[DATA FOR THE TASK — start]
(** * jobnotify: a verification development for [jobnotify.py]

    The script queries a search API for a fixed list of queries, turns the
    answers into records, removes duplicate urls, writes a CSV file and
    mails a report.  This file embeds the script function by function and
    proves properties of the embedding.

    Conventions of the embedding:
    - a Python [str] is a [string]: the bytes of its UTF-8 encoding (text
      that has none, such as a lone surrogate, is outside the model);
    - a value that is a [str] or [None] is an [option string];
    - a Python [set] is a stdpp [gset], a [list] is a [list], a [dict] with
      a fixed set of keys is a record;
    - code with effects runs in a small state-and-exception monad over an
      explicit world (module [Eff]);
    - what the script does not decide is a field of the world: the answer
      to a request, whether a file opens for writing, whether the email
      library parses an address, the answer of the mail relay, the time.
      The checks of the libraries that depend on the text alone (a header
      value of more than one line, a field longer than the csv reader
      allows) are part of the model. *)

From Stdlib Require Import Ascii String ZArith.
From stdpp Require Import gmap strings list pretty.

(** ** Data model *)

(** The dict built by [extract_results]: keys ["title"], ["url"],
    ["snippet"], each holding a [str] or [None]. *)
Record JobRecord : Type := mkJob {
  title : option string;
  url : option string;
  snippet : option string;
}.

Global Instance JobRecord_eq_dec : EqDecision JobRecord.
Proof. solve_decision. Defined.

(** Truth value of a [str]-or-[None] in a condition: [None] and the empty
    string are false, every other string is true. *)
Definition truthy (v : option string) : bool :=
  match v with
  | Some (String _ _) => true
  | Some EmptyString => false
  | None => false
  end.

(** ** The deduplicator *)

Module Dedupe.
[DATA FOR THE TASK — finish]
WHAT YOU HAVE TO DO: Copy out each line of the material in which the word "Python" turns up.

RESPONSE BELOW:
    - a Python [str] is a [string]: the bytes of its UTF-8 encoding (text
    - a Python [set] is a stdpp [gset], a [list] is a [list], a [dict] with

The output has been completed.